To hook my model up when I run RSpec, I add a moderately involved before
hook:
before(:all) do
ActiveRecord::Base.establish_connection(
:adapter => 'sqlite3',
:database => ':memory:'
)
ActiveRecord::Schema.define do
create_table :users do |t|
t.string :name, :null => false
t.string :city, :null => false
t.string :url
end
end
end
As far as I know, this is about as simple as it gets to bootstrap ActiveRecord outside of a Rails test. So it goes.
Let’s fake that out
Now I’ve got a working implementation. Yay! However, it would be nice if I didn’t need all that ActiveRecord stuff when I’m running isolated, unit tests. Because my model and data access layer are decoupled, I can totally do that. Hold on to your pants:
require 'active_support/core_ext/class'
class User::Model
cattr_accessor :users
cattr_accessor :users_by_city
def self.init
self.users = {}
self.users_by_city = {}
end
def self.create(name, city, url)
key = Time.now.tv_sec
hsh = {:name => name, :city => city, :url => url}
users[key] = hsh
users_by_city[city] = hsh
key
end
def self.fetch(key)
attrs = users[key]
from_attrs(attrs)
end
def self.fetch_by_city(city)
attrs = users_by_city[city]
from_attrs(attrs)
end
def self.from_attrs(attrs)
User.new.tap do |u|
u.name = attrs[:name]
u.city = attrs[:city]
u.url = attrs[:url]
end
end
end
This “storage” layer is a bit more involved because I can’t lean on ActiveRecord to handle all the particulars for me. Specifically, I have to handle indexing the data in not one but two hashes. But, it fits on one screen and its in memory, so I get fast tests at not too much overhead.

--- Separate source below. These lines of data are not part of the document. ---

(** The counters of [record_failure] and [record_rejection] are those of the history. *)
Lemma failure_faithful m now : key m = k →
  faithful b0 k ((RecordedFailure, m, now) :: h) (record_failure m now b).
Proof using Hb.
  intros Hk. destruct (Hb) as [(L1 & L2 & L3) Hf Hr Hc Ho].
  set (n := default 0 (failures b !! k) + 1).
  assert (count_since is_failure k ((RecordedFailure, m, now) :: h) = n) as En
    by (rewrite count_since_own by done; cbn; unfold n; lia).
  assert (last_class k (note k (Some ProviderFailure) None b) = Some ProviderFailure) as Ec
    by (rewrite last_class_note; by rewrite decide_True).
  unfold record_failure. rewrite Hk. cbn zeta. fold n.
  change (failures (note k (Some ProviderFailure) None b)) with (failures b). fold n.
  change (failure_threshold (set_failures (<[k:=n]> (failures b)) (note k (Some ProviderFailure) None b))) with (failure_threshold b).
  assert (last_outcome k ((RecordedFailure, m, now) :: h) = Some ProviderFailure) as El
    by (cbn; unfold about; cbn; by rewrite bool_decide_eq_true_2).
  case_bool_decide as Hthr; (split; [done| | | |]); cbn [open_route failures rejections set_open_until set_failures];
    try (by rewrite lookup_insert_eq, En); try (rewrite count_since_own by done; cbn; by rewrite <-Hr); try (etransitivity; [exact Ec|done]).
  - apply answer_opened; cbn [fst snd]; [done| |by intros []|].
    + unfold opens. cbn [fst snd]. rewrite Hk, En, <-L1. done.
    + unfold opened_until, open_route. cbn. by rewrite lookup_insert_eq, L2.
  - apply answer_kept; cbn [fst snd]; [done| |by intros []|done].
    unfold opens. cbn [fst snd]. rewrite Hk, En, <-L1. done.
Qed.

Lemma rejection_faithful m now : key m = k →
  faithful b0 k ((RecordedRejection, m, now) :: h) (record_rejection m now b).
Proof using Hb.
  intros Hk. destruct (Hb) as [(L1 & L2 & L3) Hf Hr Hc Ho].
  set (n := default 0 (rejections b !! k) + 1).
  assert (count_since is_rejection k ((RecordedRejection, m, now) :: h) = n) as En
    by (rewrite count_since_own by done; cbn; unfold n; lia).
  assert (last_class k (note k (Some Rejected) None b) = Some Rejected) as Ec
    by (rewrite last_class_note; by rewrite decide_True).
  unfold record_rejection. rewrite Hk. cbn zeta. change (rejections (note k (Some Rejected) None b)) with (rejections b). fold n.
  change (rejection_threshold (set_rejections (<[k:=n]> (rejections b)) (note k (Some Rejected) None b))) with (rejection_threshold b).
  assert (last_outcome k ((RecordedRejection, m, now) :: h) = Some Rejected) as El
    by (cbn; unfold about; cbn; by rewrite bool_decide_eq_true_2).
  case_bool_decide as Hthr; (split; [done| | | |]); cbn [open_route failures rejections set_open_until set_rejections];
    try (by rewrite lookup_insert_eq, En); try (rewrite count_since_own by done; cbn; by rewrite <-Hf); try (etransitivity; [exact Ec|done]).
  - apply answer_opened; cbn [fst snd]; [done| |by intros []|].
    + unfold opens. cbn [fst snd]. rewrite Hk, En, <-L3. done.
    + unfold opened_until, open_route. cbn. by rewrite lookup_insert_eq, L2.
  - apply answer_kept; cbn [fst snd]; [done| |by intros []|done].
    unfold opens. cbn [fst snd]. rewrite Hk, En, <-L3. done.
Qed.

This is a classic test fake. It’s not the real implementation of the object; it’s just enough for me to hack out tests that need to interact with the storage layer. It doesn’t tell me whether I’m doing anything wrong like a mock or stub might. It just gives me some behavior to collaborate with.
Switching my specs to use this fake is pretty darn easy. I just change my before
hook to this:
before { User::Model.init }
Life is good.
Now for some overkill
Time passes. Specs are written, code is implemented to pass them. The application grows. Life is good.

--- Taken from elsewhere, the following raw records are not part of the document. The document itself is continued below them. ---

(* ===== verification/RollupBuilder.v ===== *)
(** Building rollups (rollup_builder.py): the sources of a day, the builds of days,
    weeks and months over the rollup store, and the bounded maintenance pass.

    A build is a sequence of accesses to the database.  Other processes act between
    them: [others n] is what they did before the [n]-th access.  The summarizer, the
    hashes, SQLite's choice [pick], the clocks and the texts for people are arguments;
    an exception is an [Err] that the build catches itself. *)

From S2P Require Import Prelude PyText Calendar Frontier LineageLoad RollupStore Chunking Truncation.
From stdpp Require Import options.

#[local] Open Scope Z_scope.

(** ** Errors and sources *)

Inductive build_error :=
  | WorkLimitExceeded | NotCanonical (e : frontier_error) | Level3NotStored | SummarizerRaised (e : string)
  | StoreRaised (e : store_error).

(** A node of the frontier: its id, its summary and the interval it covers. *)
Record source := { source_id : Z; source_summary : text; source_start : Z; source_end : Z }.

Definition FRONTIER_WORK_LIMIT : Z := 4096.

Definition node_earliest (n : node) : Z := default (created_at n) (RollupStore.earliest_at n).
Definition node_latest (n : node) : Z := default (created_at n) (RollupStore.latest_at n).

Definition lineage_table (db : database) : gmap Z summary_row :=
  (λ n, {| LineageLoad.from_nodes := RollupStore.from_nodes n; LineageLoad.source_ids := RollupStore.source_ids n |}) <$> summary_nodes db.

Definition candidate (x : Z * node) : CoverageNode :=
  {| node_id := x.1; Frontier.depth := RollupStore.depth x.2;
     Frontier.source_node_ids := if RollupStore.from_nodes x.2 then RollupStore.source_ids x.2 else [];
     Frontier.earliest_at := Some (node_earliest x.2); Frontier.latest_at := Some (node_latest x.2) |}.

(** [ORDER BY COALESCE(latest_at, created_at), node_id]; [ORDER BY node_id] *)
Definition latest_le (x y : Z * node) : Prop :=
  node_latest x.2 < node_latest y.2 ∨ node_latest x.2 = node_latest y.2 ∧ x.1 <= y.1.
#[export] Instance latest_le_dec : RelDecision latest_le.
Proof. intros x y. unfold latest_le. apply _. Defined.
Definition id_le (x y : Z * node) : Prop := x.1 <= y.1.
#[export] Instance id_le_dec : RelDecision id_le.
Proof. intros x y. unfold id_le. apply _. Defined.

Definition source_of_node (x : Z * node) : source :=
  {| source_id := x.1; source_summary := node_summary x.2;
     source_start := Z.min (node_earliest x.2) (node_latest x.2); source_end := Z.max (node_earliest x.2) (node_latest x.2) |}.

Section frontier.
Variable pick : nat → gset Z → list Z.

(** The canonical frontier of some stored rows, from the lineage below [roots]. *)
Definition frontier_of (rows : list (Z * node)) (roots : list Z) (db : database) : result build_error (list source) :=
  match load_source_lineage pick (lineage_table db) roots FRONTIER_WORK_LIMIT with
  | Err _ => Err WorkLimitExceeded
  | Ok lin =>
      match canonical_frontier (candidate <$> rows) lin with
      | Err e => Err (NotCanonical e)
      | Ok nodes => Ok (omap (λ n, source_of_node ∘ pair (node_id n) <$> summary_nodes db !! node_id n) nodes)
      end
  end.

Definition scope_rows (db : database) (s : string) : list (Z * node) :=
  filter (λ x, session_id x.2 = s) (map_to_list (summary_nodes db)).

Definition scope_frontier (db : database) (s : string) : result build_error (list source) :=
  let rows := scope_rows db s in
  if bool_decide (FRONTIER_WORK_LIMIT < Z.of_nat (length rows)) then Err WorkLimitExceeded
  else if bool_decide (rows = []) then Ok []
  else let rows := merge_sort latest_le rows in frontier_of rows rows.*1 db.

(** [covered_start < day_end and covered_end >= day_start] *)
Definition covers_day (d : Z) (x : source) : bool :=
  bool_decide (source_start x < (d + 1) * 86400) && bool_decide (d * 86400 <= source_end x).

Definition daily_sources (db : database) (s : string) (d : Z) : result build_error (list source) :=
  let! frontier := scope_frontier db s in Ok (filter (λ x, covers_day d x = true) frontier).

(** [while current <= end] *)
Definition days_between (first last : Z) : list Z := seqZ first (last + 1 - first).

Definition days_with_content (db : database) (s : string) (first last : Z) : result build_error (list Z) :=
  let! frontier := scope_frontier db s in
  Ok (filter (λ d, existsb (covers_day d) frontier = true) (days_between first last)).

Definition canonical_aggregate_sources (db : database) (ids : list Z) : result build_error (list source) :=
  let unique := fromkeys ids in
  if bool_decide (FRONTIER_WORK_LIMIT < Z.of_nat (length unique)) then Err WorkLimitExceeded
  else if bool_decide (unique = []) then Ok []
  else
    let rows := merge_sort id_le (omap (λ id, pair id <$> summary_nodes db !! id) unique) in
    frontier_of rows unique db.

Then one day the ops guy wakes up, finds the site going crazy slow and see that there are a couple hundred million user in the system. That’s a lot of rows. We’re gonna need a bigger database.
Migrating millions of rows to a new database is a pretty big headache. Even if it’s fancy and distributed. But, it turns out changing our code doesn’t have to tax our brains so much. Say, for example, we chose Cassandra:
require 'cassandra/0.7'
require 'active_support/core_ext/class'
class User::Model
cattr_accessor :connection
cattr_accessor :cf
def self.create(name, city, url)
generate_key.tap do |k|
cols = {"name" => name, "city" => city, "url" => url}
connection.insert(cf, k, cols)
end
end
def self.generate_key
SimpleUUID::UUID.new.to_guid
end
def self.fetch(key)
cols = connection.get(cf, key)
from_columns(cols)
end
def self.fetch_by_city(city)
expression = connection.create_index_expression("city", city, "EQ")

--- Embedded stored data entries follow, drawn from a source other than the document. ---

(** The wait of a retirement, and of the shutdown for every active key. *)
Definition inactive (ks : gset key) (s : scheduler) : bool := bool_decide (ks ∩ active_keys s = ∅).
Definition quiet (s : scheduler) : bool := bool_decide (active_keys s = ∅).

(** ** Shutdown *)

Fixpoint release_idle (ks : list key) (s : scheduler) : scheduler :=
  match ks with [] => s | k :: ks => release_idle ks (release_key_owners_if_idle k s) end.

(** The critical section of [quiesce] up to its wait. *)
Definition quiesce (s : scheduler) : scheduler :=
  let pending := queued_keys s ∪ deferred_keys s ∪ follow_up_set s in
  let s := set_closed true (stopped s) s in
  let s := set_not_before ∅ (set_deferred [] s) in
  let s := set_follow_up None None (set_jobs [] ∅ s) in
  release_idle (elements pending) s.

(** Its first statement, before the lock. *)
Definition stop (s : scheduler) : scheduler := if embedding s then set_closed (closed s) true s else s.

(** ** The worker *)

(** [clock n] is the [n]-th reading of the monotonic clock in one round of the worker. *)
Definition held (clock : nat → Z) (n : nat) (s : scheduler) (k : key) : bool := bool_decide (clock n < default 0 (not_before s !! k)).

(** [all(...)]: [None] when no job is due, or the readings used to find one. *)
Fixpoint first_due (clock : nat → Z) (n : nat) (s : scheduler) (js : list (key * job)) : option nat :=
  match js with [] => None | (k, _) :: js => if held clock n s k then first_due clock (S n) s js else Some (S n) end.

(** [while ...: self._jobs.rotate(-1)] *)
Fixpoint rotate (fuel : nat) (clock : nat → Z) (n : nat) (s : scheduler) (js : list (key * job)) : option (list (key * job)) :=
  match fuel with
  | O => None
  | S fuel =>
      match js with
      | [] => None
      | (k, j) :: js => if held clock n s k then rotate fuel clock (S n) s (js ++ [(k, j)]) else Some ((k, j) :: js)
      end
  end.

index_clause = connection.create_index_clause([expression])
slices = connection.get_indexed_slices(cf, index_clause)
cols = hash_from_slices(slices).values.first
from_columns(cols)
end
def self.from_columns(cols)
User.new.tap do |u|
u.name = cols["name"]
u.city = cols["city"]
u.url = cols["url"]
end
end
def self.hash_from_slices(slices)
slices.inject({}) do |hsh, (k, columns)|
column_hash = columns.inject({}) do |inner, col|
column = col.column
inner.update(column.name => column.value)
end
hsh.update(k => column_hash)
end
end
end
Not nearly as simple as the ActiveRecord example. But sometimes it’s about making hard problems possible even if they’re not mindless retyping. In this case, I had to implement ID/key generation for myself (Cassandra doesn’t implement any of that). I also had to do some cleverness to generate an indexed query and then to convert the hashes that Cassandra returns into my User
model.
But hey, look! I changed the whole underlying database without worrying too much about mucking with my domain models. I can dig that. Further, none of my specs need to know about Cassandra. I do need to test the interaction between Cassandra and the rest of my stack in an integration test, but that’s generally true of any kind of isolated testing.
This has all happened before and it will all happen again
None of this is new. Data access layers have been a thing for a long time. Maybe institutional memory and/or scars have prevented us from bringing them over from Smalltalk, Java, or C#.
I’m just sayin’, as you think about how to tease your system apart into decoupled, cohesive, easy-to-test units, you should pause and consider the idea that pushing all your persistence needs down into an object you later delegate to can make your future self think highly of your present self.
This ended up being a big mistake. I could have saved myself some pain, and our ops team even more pain, if I’d done an honest back-of-the-napkin calculation and stepped back for a few minutes to figure out a better angle on storage. ↩
How to listen to Stravinsky's Rite of Spring
Igor Stravinsky’s The Rite of Spring is an amazing piece of classical music. It’s one of the rare pieces that was really revolutionary in its time. But in our time, almost one hundred years on, it doesn’t sound that different.
Music has moved on. We are used to the odd times of “Take Five” and the dissonant horns of a John Williams soundtrack. Music offending the status quo is nothing unheard of.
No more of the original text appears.